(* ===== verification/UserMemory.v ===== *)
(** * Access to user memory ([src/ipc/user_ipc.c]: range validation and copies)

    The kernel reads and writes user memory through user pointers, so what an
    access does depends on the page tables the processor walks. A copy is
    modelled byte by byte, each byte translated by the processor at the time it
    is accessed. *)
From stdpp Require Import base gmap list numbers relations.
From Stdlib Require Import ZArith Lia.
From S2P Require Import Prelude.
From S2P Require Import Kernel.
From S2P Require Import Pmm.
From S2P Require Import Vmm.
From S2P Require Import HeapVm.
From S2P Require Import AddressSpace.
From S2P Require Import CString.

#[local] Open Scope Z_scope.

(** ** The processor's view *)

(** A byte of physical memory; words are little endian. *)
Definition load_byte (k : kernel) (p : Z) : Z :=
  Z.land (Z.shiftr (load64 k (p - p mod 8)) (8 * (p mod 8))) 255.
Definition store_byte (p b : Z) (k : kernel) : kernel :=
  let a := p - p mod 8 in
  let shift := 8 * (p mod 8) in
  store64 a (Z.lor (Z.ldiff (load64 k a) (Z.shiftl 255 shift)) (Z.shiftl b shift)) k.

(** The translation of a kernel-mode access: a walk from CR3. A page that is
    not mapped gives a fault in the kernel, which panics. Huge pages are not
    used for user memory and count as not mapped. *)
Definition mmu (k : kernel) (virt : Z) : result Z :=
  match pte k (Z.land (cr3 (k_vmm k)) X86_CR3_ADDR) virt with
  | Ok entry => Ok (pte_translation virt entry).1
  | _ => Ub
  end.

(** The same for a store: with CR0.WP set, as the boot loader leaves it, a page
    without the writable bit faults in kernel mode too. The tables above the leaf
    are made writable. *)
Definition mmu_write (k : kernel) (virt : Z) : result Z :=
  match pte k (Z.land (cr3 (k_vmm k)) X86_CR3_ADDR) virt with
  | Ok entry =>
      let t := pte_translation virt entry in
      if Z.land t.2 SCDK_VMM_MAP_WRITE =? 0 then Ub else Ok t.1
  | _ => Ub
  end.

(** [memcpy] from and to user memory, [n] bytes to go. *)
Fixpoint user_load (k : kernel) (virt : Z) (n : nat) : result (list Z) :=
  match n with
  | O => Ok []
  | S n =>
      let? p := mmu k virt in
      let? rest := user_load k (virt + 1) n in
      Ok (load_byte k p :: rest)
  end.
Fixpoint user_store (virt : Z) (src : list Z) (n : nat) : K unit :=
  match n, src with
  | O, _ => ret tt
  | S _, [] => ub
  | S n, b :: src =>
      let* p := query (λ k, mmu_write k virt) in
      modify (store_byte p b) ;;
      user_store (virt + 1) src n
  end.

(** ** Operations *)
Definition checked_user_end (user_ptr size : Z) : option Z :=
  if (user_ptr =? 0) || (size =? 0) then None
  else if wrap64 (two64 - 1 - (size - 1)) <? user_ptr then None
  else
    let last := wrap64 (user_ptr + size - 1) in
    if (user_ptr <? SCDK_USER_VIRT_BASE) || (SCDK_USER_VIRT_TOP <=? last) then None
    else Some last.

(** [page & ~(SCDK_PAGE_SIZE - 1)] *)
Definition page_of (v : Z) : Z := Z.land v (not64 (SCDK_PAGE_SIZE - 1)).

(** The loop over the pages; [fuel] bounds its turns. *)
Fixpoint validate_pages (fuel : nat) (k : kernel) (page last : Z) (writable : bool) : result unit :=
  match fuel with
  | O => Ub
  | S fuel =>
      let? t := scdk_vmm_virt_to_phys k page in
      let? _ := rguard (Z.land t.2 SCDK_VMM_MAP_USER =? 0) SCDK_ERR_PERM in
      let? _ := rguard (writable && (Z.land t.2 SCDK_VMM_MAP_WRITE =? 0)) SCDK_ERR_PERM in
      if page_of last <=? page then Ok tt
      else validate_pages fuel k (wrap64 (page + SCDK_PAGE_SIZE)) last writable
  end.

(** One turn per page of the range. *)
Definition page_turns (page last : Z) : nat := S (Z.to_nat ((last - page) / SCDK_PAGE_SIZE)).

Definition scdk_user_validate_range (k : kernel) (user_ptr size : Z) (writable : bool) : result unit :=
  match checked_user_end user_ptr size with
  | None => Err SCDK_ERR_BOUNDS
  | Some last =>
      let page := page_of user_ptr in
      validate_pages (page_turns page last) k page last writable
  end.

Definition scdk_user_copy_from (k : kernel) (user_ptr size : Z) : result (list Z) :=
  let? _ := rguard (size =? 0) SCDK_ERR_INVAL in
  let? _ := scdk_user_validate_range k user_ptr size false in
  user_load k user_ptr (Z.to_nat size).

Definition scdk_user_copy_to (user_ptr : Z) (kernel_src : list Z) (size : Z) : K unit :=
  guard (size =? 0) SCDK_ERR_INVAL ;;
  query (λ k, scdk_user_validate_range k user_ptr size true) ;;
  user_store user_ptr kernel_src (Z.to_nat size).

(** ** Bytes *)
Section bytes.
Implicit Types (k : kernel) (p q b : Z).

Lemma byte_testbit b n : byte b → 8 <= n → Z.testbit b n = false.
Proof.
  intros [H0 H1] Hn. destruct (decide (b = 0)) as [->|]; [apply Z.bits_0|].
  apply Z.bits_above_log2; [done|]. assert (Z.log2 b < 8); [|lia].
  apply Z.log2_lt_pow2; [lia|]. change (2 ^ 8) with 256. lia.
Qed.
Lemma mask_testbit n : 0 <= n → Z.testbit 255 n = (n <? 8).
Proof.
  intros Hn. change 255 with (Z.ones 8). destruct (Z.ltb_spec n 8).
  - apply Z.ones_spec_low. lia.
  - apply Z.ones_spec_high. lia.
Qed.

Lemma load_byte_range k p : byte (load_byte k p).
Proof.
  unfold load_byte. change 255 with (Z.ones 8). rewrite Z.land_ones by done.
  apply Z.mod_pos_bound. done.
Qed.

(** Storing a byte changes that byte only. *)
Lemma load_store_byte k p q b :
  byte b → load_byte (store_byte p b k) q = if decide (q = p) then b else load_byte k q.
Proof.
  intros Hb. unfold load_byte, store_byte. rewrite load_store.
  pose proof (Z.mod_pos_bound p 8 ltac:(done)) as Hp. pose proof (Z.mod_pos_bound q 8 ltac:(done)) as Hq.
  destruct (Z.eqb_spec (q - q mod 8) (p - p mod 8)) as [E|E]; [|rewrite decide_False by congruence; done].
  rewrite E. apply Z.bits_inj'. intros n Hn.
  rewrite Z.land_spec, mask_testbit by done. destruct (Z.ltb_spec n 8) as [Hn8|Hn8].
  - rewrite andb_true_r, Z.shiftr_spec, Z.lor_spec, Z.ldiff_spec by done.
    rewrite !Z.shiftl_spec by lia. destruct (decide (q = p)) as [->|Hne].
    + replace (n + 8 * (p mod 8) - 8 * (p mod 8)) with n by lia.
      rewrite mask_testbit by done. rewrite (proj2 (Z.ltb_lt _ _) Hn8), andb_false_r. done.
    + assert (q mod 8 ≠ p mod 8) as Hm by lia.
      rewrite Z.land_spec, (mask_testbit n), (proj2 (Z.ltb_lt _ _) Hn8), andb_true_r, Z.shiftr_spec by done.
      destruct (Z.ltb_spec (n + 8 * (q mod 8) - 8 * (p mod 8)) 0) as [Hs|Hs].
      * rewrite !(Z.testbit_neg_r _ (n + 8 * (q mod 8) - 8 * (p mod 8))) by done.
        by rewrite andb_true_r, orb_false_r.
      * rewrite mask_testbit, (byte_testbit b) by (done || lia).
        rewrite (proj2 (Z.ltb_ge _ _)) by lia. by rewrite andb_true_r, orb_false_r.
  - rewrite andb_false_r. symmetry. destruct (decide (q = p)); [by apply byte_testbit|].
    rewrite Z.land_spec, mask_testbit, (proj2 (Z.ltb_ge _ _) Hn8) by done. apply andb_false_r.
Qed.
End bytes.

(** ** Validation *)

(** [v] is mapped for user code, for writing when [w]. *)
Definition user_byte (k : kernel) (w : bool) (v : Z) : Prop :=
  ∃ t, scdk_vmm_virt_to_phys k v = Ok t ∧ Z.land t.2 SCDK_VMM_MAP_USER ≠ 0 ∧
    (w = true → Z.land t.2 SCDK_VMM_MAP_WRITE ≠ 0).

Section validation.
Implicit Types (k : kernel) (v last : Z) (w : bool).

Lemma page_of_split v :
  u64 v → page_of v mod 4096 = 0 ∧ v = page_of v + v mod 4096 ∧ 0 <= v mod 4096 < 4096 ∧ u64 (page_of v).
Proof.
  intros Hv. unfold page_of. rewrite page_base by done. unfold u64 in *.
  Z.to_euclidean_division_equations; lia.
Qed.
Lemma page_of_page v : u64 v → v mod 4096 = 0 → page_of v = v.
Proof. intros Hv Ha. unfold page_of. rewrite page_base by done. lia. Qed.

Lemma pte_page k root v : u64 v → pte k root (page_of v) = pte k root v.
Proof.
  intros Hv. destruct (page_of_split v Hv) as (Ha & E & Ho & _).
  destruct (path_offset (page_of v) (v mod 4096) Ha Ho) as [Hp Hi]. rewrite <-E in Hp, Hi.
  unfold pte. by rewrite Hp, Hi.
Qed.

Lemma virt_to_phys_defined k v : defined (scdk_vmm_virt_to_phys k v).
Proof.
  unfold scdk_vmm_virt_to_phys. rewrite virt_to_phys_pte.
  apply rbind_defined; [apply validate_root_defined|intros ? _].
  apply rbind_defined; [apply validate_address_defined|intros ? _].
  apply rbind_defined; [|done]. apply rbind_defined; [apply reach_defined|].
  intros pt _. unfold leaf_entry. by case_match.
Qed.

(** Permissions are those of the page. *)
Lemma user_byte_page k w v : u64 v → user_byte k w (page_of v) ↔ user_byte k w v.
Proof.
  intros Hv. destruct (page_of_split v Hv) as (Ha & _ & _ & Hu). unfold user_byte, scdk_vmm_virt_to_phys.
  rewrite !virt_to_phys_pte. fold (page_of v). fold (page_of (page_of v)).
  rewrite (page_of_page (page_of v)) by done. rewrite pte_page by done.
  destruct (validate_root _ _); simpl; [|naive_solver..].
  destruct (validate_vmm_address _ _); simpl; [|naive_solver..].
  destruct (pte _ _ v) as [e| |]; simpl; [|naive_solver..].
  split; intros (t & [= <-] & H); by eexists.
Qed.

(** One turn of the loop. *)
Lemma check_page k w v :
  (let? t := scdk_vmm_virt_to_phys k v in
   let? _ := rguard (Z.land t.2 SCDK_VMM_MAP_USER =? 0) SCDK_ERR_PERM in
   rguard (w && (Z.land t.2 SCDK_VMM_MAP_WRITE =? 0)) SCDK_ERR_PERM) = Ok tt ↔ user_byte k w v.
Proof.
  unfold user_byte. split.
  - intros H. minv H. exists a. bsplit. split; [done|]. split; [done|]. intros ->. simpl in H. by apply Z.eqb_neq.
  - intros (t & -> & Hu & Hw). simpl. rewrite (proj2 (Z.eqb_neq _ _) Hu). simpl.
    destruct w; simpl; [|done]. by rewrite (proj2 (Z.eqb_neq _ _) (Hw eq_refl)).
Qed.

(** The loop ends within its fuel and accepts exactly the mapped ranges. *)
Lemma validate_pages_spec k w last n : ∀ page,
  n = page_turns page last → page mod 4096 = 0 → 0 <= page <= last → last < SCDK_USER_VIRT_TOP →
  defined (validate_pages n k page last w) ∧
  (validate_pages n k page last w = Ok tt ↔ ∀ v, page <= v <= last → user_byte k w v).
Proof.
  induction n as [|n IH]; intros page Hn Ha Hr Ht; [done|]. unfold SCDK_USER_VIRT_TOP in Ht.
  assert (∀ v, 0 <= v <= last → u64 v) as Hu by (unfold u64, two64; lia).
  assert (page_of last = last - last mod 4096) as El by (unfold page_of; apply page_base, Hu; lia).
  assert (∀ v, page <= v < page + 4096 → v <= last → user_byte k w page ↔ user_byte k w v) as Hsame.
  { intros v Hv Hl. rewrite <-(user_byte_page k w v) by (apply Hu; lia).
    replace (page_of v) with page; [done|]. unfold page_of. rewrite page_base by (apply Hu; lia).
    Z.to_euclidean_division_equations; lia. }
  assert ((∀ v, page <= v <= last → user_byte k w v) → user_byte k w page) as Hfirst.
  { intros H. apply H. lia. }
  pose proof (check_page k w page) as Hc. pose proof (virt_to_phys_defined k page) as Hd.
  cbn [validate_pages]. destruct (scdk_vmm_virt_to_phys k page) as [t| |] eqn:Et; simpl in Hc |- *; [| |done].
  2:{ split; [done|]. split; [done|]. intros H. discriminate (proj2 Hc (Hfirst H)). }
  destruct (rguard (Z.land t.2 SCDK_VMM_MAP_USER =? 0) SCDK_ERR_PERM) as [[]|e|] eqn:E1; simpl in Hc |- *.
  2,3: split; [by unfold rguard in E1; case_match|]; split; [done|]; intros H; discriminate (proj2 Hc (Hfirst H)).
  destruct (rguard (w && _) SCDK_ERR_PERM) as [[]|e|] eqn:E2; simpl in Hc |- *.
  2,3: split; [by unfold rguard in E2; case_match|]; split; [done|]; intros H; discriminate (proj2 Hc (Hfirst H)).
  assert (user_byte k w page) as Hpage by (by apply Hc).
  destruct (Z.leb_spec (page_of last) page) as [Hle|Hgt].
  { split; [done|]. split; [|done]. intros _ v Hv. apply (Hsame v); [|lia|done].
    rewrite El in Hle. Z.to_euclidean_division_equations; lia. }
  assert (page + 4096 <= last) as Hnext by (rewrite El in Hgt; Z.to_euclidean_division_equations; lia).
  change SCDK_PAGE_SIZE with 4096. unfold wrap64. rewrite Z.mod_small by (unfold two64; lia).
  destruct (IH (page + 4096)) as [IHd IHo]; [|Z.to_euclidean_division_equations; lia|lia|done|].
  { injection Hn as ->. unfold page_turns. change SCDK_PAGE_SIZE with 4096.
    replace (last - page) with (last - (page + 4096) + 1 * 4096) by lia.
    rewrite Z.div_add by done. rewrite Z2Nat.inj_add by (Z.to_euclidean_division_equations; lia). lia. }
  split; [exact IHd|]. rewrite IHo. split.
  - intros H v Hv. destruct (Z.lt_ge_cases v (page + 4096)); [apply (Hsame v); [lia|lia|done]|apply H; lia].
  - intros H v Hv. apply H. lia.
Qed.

ASSIGNMENT =>
From the data above, copy each line where the string "replace" appears.

OUTPUT OF THE EXERCISE =>
    + replace (n + 8 * (p mod 8) - 8 * (p mod 8)) with n by lia.
    replace (page_of v) with page; [done|]. unfold page_of. rewrite page_base by (apply Hu; lia).
    replace (last - page) with (last - (page + 4096) + 1 * 4096) by lia.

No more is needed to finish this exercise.